AIで楽曲を楽器やボーカルに分離する
Switch
カリカリカリカリ……
シャープペンをノートに走らせる音が聞こえる。
まったく、テスト前でもないのにご苦労なことだ。
「え〜、ですから……」
“ですから”が口癖の古文教師、坂口の声は子守唄には丁度よい。
実際、何人かの寝息も聞こえてくる。
チッチッチッ……
教室の前の壁に掛けられた時計はまもなく昼休みを告げようとしている。
すでに机の上を片付けているらしい物音もしている。
目を閉じると、様々な音が俺の耳に届く。
普段は気にしていない音、聞こえているはずの音、聞かなくてはならない音、そして───
聞こえるはずのない音。
カチッ……
隣の席から小さな音が聞こえた。
どうやら横田が坂口に指名されたらしい。
横田が椅子を引く音が聞こえる。
大丈夫、今の音はプラスに入った音だ。
問題無い。
もうすぐ授業も終りそうだから、俺もそろそろ目を開くとしよう。
「……益州疲弊せり。これ危急存亡のときなり。宜しく聖聴を……」
視界が開くと、俺の耳に聞こえてくるのは横田の声だけになった。
キ〜ンコ〜ンカ〜ンコ〜ン
横田が「前出師の表」を読み終えると同時にチャイムがなる。
「では、号令」
「起立!礼!」
学級委員の号令で午前の授業は終了した。
ダッシュで購買へ向かう奴、仲のいい友達同士で机を合わせて弁当を食う奴など、皆思い思いに昼休みを楽しんでいる。

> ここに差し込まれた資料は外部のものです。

Lemma loop_ok env ids : ∀ regs w,
  Forall (fun idx => aborts (outcome_of env idx) = false) ids →
  for_each ids (process_message env) regs w =
  (loop_world env ids w, inr (regs ++ entries env ids)).
Proof.
  induction ids as [|idx ids IH]; intros regs w Hok; simpl.
  - unfold ret. by rewrite loop_world_nil, app_nil_r.
  - apply Forall_cons in Hok as [Hidx Hok]. unfold bind.
    rewrite process_message_outcome. unfold notices, entries, loop_world. simpl.
    destruct (outcome_of env idx) as [n|entry|e] eqn:Ho; simpl in *; [| |done].
    + rewrite IH by done. f_equal.
      apply world_eq; simpl; by rewrite <- ?app_assoc.
    + rewrite IH by done. f_equal; [|by rewrite <- app_assoc].
      apply world_eq; simpl; by rewrite <- ?app_assoc.
Qed.

Lemma loop_abort env pre idx post e regs w :
  Forall (fun i => aborts (outcome_of env i) = false) pre →
  outcome_of env idx = Abort e →
  for_each (pre ++ idx :: post) (process_message env) regs w =
  (put_cmd (Fetch idx) (loop_world env pre w), inl e).
Proof.
  intros Hpre Hidx. rewrite for_each_app, loop_ok by done. simpl.
  unfold bind. by rewrite process_message_outcome, Hidx.
Qed.

(** Either no turn aborts, or there is a first one that does. *)
Lemma first_abort env (ids : list N) :
  Forall (fun i => aborts (outcome_of env i) = false) ids
  ∨ ∃ pre idx post e, ids = pre ++ idx :: post
      ∧ Forall (fun i => aborts (outcome_of env i) = false) pre
      ∧ outcome_of env idx = Abort e.
Proof.
  induction ids as [|i ids IH]; [by left|].
  destruct (outcome_of env i) as [n|entry|e] eqn:Ho.
  - destruct IH as [Hok|(pre & idx & post & e & -> & Hpre & Hidx)].
    + left. constructor; [by rewrite Ho|done].
    + right. exists (i :: pre), idx, post, e. split; [done|].
      split; [|done]. constructor; [by rewrite Ho|done].
  - destruct IH as [Hok|(pre & idx & post & e & -> & Hpre & Hidx)].
    + left. constructor; [by rewrite Ho|done].
    + right. exists (i :: pre), idx, post, e. split; [done|].
      split; [|done]. constructor; [by rewrite Ho|done].
  - right. by exists [], i, ids, e.
Qed.

(** The loop ends normally exactly when no turn aborts. *)
Lemma loop_returns env ids regs w w' regs' :
  for_each ids (process_message env) regs w = (w', inr regs') →
  Forall (fun i => aborts (outcome_of env i) = false) ids
  ∧ w' = loop_world env ids w ∧ regs' = regs ++ entries env ids.
Proof.
  intros H. destruct (first_abort env ids)
    as [Hok|(pre & idx & post & e & -> & Hpre & Hidx)].
  - rewrite loop_ok in H by done. by simplify_eq.
  - by rewrite (loop_abort _ _ _ _ e) in H.
Qed.

Lemma loop_files env ids regs w :
  files (for_each ids (process_message env) regs w).1 = files w.
Proof.
  destruct (first_abort env ids)
    as [Hok|(pre & idx & post & e & -> & Hpre & Hidx)].
  - by rewrite loop_ok.
  - by rewrite (loop_abort _ _ _ _ e).
Qed.

(** ** The retrieval as a whole *)

(** The steps of the retrieval spelled out: every command that fails ends
    the session after the logout that leaving the with block sends. *)
Lemma retrieve_eq env args w :
  retrieve_registrations_from_server env args w =
  let password := getpass env (password_prompt (imap_user args)) in
  let w1 := put_cmd (Connect (server_url args) (port args)) w in
  match imap_connect env (server_url args) (port args) with
  | Some e => (w1, inl e)
  | None =>
    let w2 := put_cmd (Login (imap_user args) password) w1 in
    match imap_login env (imap_user args) password with
    | Some e => (put_cmd Logout w2, inl e)
    | None =>
      let w3 := put_cmd (Select MAILBOX_FOR_DOWNLOAD true) w2 in
      match imap_select env MAILBOX_FOR_DOWNLOAD true with
      | Some e => (put_cmd Logout w3, inl e)
      | None =>
        let w4 := put_cmd Search w3 in
        match imap_search_all env with
        | inl e => (put_cmd Logout w4, inl e)
        | inr ids =>
          match for_each ids (process_message env) [] w4 with
          | (w5, inl e) => (put_cmd Logout w5, inl e)
          | (w5, inr regs) =>
            match imap_close env with
            | Some e => (put_cmd Logout (put_cmd Close w5), inl e)
            | None => (put_cmd Logout (put_cmd Close w5), inr regs)
            end
          end
        end
      end
    end
  end.
Proof.
  unfold retrieve_registrations_from_server, bind, finally, check, send, lift,
    ret, raise.
  cbv zeta. cbn beta iota.
  destruct (imap_connect env (server_url args) (port args)); [done|].
  cbn beta iota.
  destruct (imap_login env _ _); [done|]. cbn beta iota.
  destruct (imap_select env _ _); [done|]. cbn beta iota.
  destruct (imap_search_all env) as [e|ids]; [done|]. cbn beta iota.
  destruct (for_each ids _ _ _) as [w5 [e|regs]]; [done|]. cbn beta iota.
  by destruct (imap_close env).
Qed.

(** The retrieval never touches the files. *)
Lemma retrieve_files env args w :
  files (retrieve_registrations_from_server env args w).1 = files w.
Proof.
  rewrite retrieve_eq. cbv zeta.
  destruct (imap_connect env _ _); [done|].
  destruct (imap_login env _ _); [done|].
  destruct (imap_select env _ _); [done|].
  destruct (imap_search_all env) as [e|ids]; [done|].
  pose proof (loop_files env ids []
    (put_cmd Search (put_cmd (Select MAILBOX_FOR_DOWNLOAD true)
      (put_cmd (Login (imap_user args)
                  (getpass env (password_prompt (imap_user args))))
         (put_cmd (Connect (server_url args) (port args)) w))))) as Hf.
  destruct (for_each ids _ _ _) as [w5 [e|regs]]; simpl in *; [done|].
  by destruct (imap_close env).
Qed.

(** A retrieval that returns has seen every message of the mailbox, none of
    them aborting; it returns their records and has printed their notices. *)
Lemma retrieve_returns env args w w' regs :
  retrieve_registrations_from_server env args w = (w', inr regs) →
  ∃ ids, imap_search_all env = inr ids
    ∧ Forall (fun i => aborts (outcome_of env i) = false) ids
    ∧ regs = entries env ids
    ∧ stdout w' = stdout w ++ notices env ids
    ∧ files w' = files w.
Proof.
  rewrite retrieve_eq. cbv zeta.
  destruct (imap_connect env _ _); [done|].
  destruct (imap_login env _ _); [done|].
  destruct (imap_select env _ _); [done|].
  destruct (imap_search_all env) as [e|ids]; [done|].
  destruct (for_each ids _ _ _) as [w5 [e|regs5]] eqn:Hloop; [done|].
  apply loop_returns in Hloop as (Hok & -> & ->).
  destruct (imap_close env); [done|]. intros [= <- <-].
  exists ids. by repeat split.
Qed.


(** ** main *)

Lemma main_eq env w :
  main env w =
  match parse_args env with
  | inl e => (w, inl e)
  | inr args =>
    match retrieve_registrations_from_server env args w with
    | (w', inl e) => (w', inl e)
    | (w', inr regs) => write_registrations_to_csv regs EXPORT_FILE w'
    end
  end.
Proof.
  unfold main, bind, lift. by destruct (parse_args env).
Qed.

(** ** Writing the file *)

Lemma put_files_files fs w : files (put_files fs w) = fs.
Proof. done. Qed.

Lemma write_rows file (regs : list RegistrationData) : ∀ t fs w,
  for_each regs (fun _ entry => write_to_csv entry file) tt
    (put_files (<[file := t]> fs) w) =
  (put_files (<[file := t ++ concat (map (fun entry =>
      csv_record (registration_row entry)) regs)]> fs) w, inr tt).
Proof.
  induction regs as [|entry regs IH]; intros t fs w; simpl.
  - by rewrite app_nil_r.
  - unfold bind, write_to_csv, writerow, file_write. simpl.
    rewrite alter_insert_eq. unfold put_files at 1. simpl.
    change {| stdout := stdout w; files := ?f; imap_trace := imap_trace w |}
      with (put_files f w).
    rewrite IH. by rewrite <- app_assoc.
Qed.

(** The file written is the header row followed by one row for each
    record, in the order of the list; whatever the file held is gone. *)
Lemma write_registrations_eq regs file w :
  write_registrations_to_csv regs file w =
  (put_files (<[file := export_text regs]> (files w)) w, inr tt).
Proof.
  unfold write_registrations_to_csv, bind, open_wt, write_header_to_csv,
    writerow, file_write. simpl.
  rewrite alter_insert_eq. unfold put_files at 2 3. simpl.
  change {| stdout := stdout w; files := ?f; imap_trace := imap_trace w |}
    with (put_files f w).
  rewrite write_rows. unfold export_text, export_rows. cbn [map concat].
  by rewrite map_map.
Qed.

(** ** Reading by lines and reading the text as a whole *)

Lemma process_chars_app (r : reader) (l1 l2 : str) :
  process_chars r (l1 ++ l2) = (r' <~ process_chars r l1; process_chars r' l2).
Proof.
  revert r. induction l1 as [|c l1 IH]; intros r; simpl; [done|].
  destruct (parse_process_char r (Ch c)); simpl; [done|]. apply IH.
Qed.

Lemma snoc_not_nil (l : str) (c : char) : l ++ [c] ≠ [].
Proof. by destruct l. Qed.

Lemma read_line_then (r0 : reader) (cur line_end : str) (rest : list str) :
  read_all r0 ((cur ++ line_end) :: rest) =
  (r <~ process_chars r0 cur;
   r1 <~ process_chars r line_end;
   after_line r1 (fun r' => read_all r' rest)).
Proof.
  simpl. unfold process_line, after_line. rewrite process_chars_app.
  destruct (process_chars r0 cur) as [e|r]; simpl; [done|].
  by destruct (process_chars r line_end) as [e|r1].
Qed.

Lemma run_cons (mid : bool) (r : reader) (c : char) (s' : str) :
  run mid r (c :: s') =
  (r1 <~ parse_process_char r (Ch c);
   if bool_decide (c = LF) then after_line r1 (fun r' => run false r' s')
   else if bool_decide (c = CR) then
     match s' with
     | d :: s'' =>
         if bool_decide (d = LF) then
           r2 <~ parse_process_char r1 (Ch d);
           after_line r2 (fun r' => run false r' s'')
         else after_line r1 (fun r' => run false r' s')
     | [] => after_line r1 (fun r' => run false r' s')
     end
   else run true r1 s').
Proof. reflexivity. Qed.

Lemma after_line_ext (r : reader) (k1 k2 : reader → result (list (list str))) :
  (∀ r', k1 r' = k2 r') → after_line r k1 = after_line r k2.
Proof.
  intros Hk. unfold after_line.
  destruct (parse_process_char r EOL) as [e|r']; simpl; [done|].
  by rewrite !Hk.
Qed.

(** An error inside the line being read is the error of the whole. *)
Lemma read_all_error (s : str) : ∀ (cur : str) (r0 : reader) (e : exn),
  cur ≠ [] → process_chars r0 cur = inl e →
  read_all r0 (readlines_from cur s) = inl e.
Proof.
  induction s as [|c s IH]; intros cur r0 e Hcur He; simpl readlines_from.
  - rewrite bool_decide_eq_false_2 by done.
    rewrite <- (app_nil_r cur). by rewrite read_line_then, He.
  - case_bool_decide; [by rewrite read_line_then, He|].
    case_bool_decide.
    + destruct s as [|d s]; [by rewrite read_line_then, He|].
      case_bool_decide; by rewrite read_line_then, He.
    + apply IH; [apply snoc_not_nil|]. by rewrite process_chars_app, He.
Qed.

俺は昼飯をいつも学食で食べているので、直樹を誘ってとっとと学食に行くことにした。
「よ、直樹。学食行こうぜ」
「あ、悪ぃ、恭也。今日は母さんが弁当作ってくれたんだ」
「へえ、おばさん久しぶりに帰ってきたんだな。ならしょうがねえか」
「なんだったら弁当持って学食に行こうか?」
「いや、そこまでするこたねーよ。んじゃ、一人で行ってくるわ」
「ホント、ごめんな」
別に謝るようなことでもないんだが、直樹は本当にすまなさそうな顔をしている。
ま、そこがあいつのいいとこでもあるんだが……
ガチッ!!!
「!」
教室の扉を開けた瞬間、大きな音が俺の耳を突き刺した。
慌てて辺りを見渡したが、俺の他には気づいた奴はいないみたいだ。
俺の額から冷たい汗が滴り落ちる。
今のは、間違い無い。
聞こえるはずの無い音。
俺にしか聞こえない音。
しかも、あの音はマイナス──スイッチが下りる音だ!
(ちくしょう!もう3度目だぜ!)
心の中でそう叫びながら、俺はあの場所に向かった。
そう、場所は分かっている。
俺はあの音を今までにこの学校で既に2回聞いた。
そして、いずれもその音の発信源は──屋上だった。
バタン!!
俺は勢い良く屋上の扉を開いた。
そして──
「お……」
声をかけようとして、そしてその言葉を飲み込んだ。
屋上には先客がいたのだ。
俺の他にも。
スイッチを下ろした少女の他にも。
その少女を優しく抱えている、長い黒髪の見知らぬ制服を着た少女が。
「この娘なら、もう大丈夫よ」
俺の方には目をやらず、そっと気を失っているらしい少女の短い髪を撫でている。
「あ、ああ……」
俺は何と言っていいかわからず、ただ頷くことしか出来なかった。
「あなた、この娘を助けに来たんでしょ?」
その言葉に、一つこくりと頷く。
「そう。じゃあ、あなたにも見えるのね?」
「いや、俺には何も見えない。ただ、普通は聞こえない音が聞こえるだけだ。俺はその音の事を“スイッチ”って呼んでる」
何故か、俺は初対面のこの少女にそんな事を話してしまった。
この事を知っているのは、数人しかいないというのに……
別に隠しているわけじゃないが、言った所で笑われるのがオチだから人には余り話す気にならない。
「スイッチ?……へぇ〜」
しかし、この少女はそう言って微笑んだ。
……俺と同じ何かを感じる。
「なぁ、“あなたにも”ってことは、あんたには何かが見えるのか?」
思いきって、俺は聞いてみた。
「ええ、そうね。例えて言うなら“扉”かしら」
「扉……」
「この学校には“鍵のない扉”が多すぎるわ」
そう言い残して、見知らぬ制服の少女は短い髪の少女を抱えたまま去っていった。
これが俺と、少女──下川亜衣との始めての出会いだった。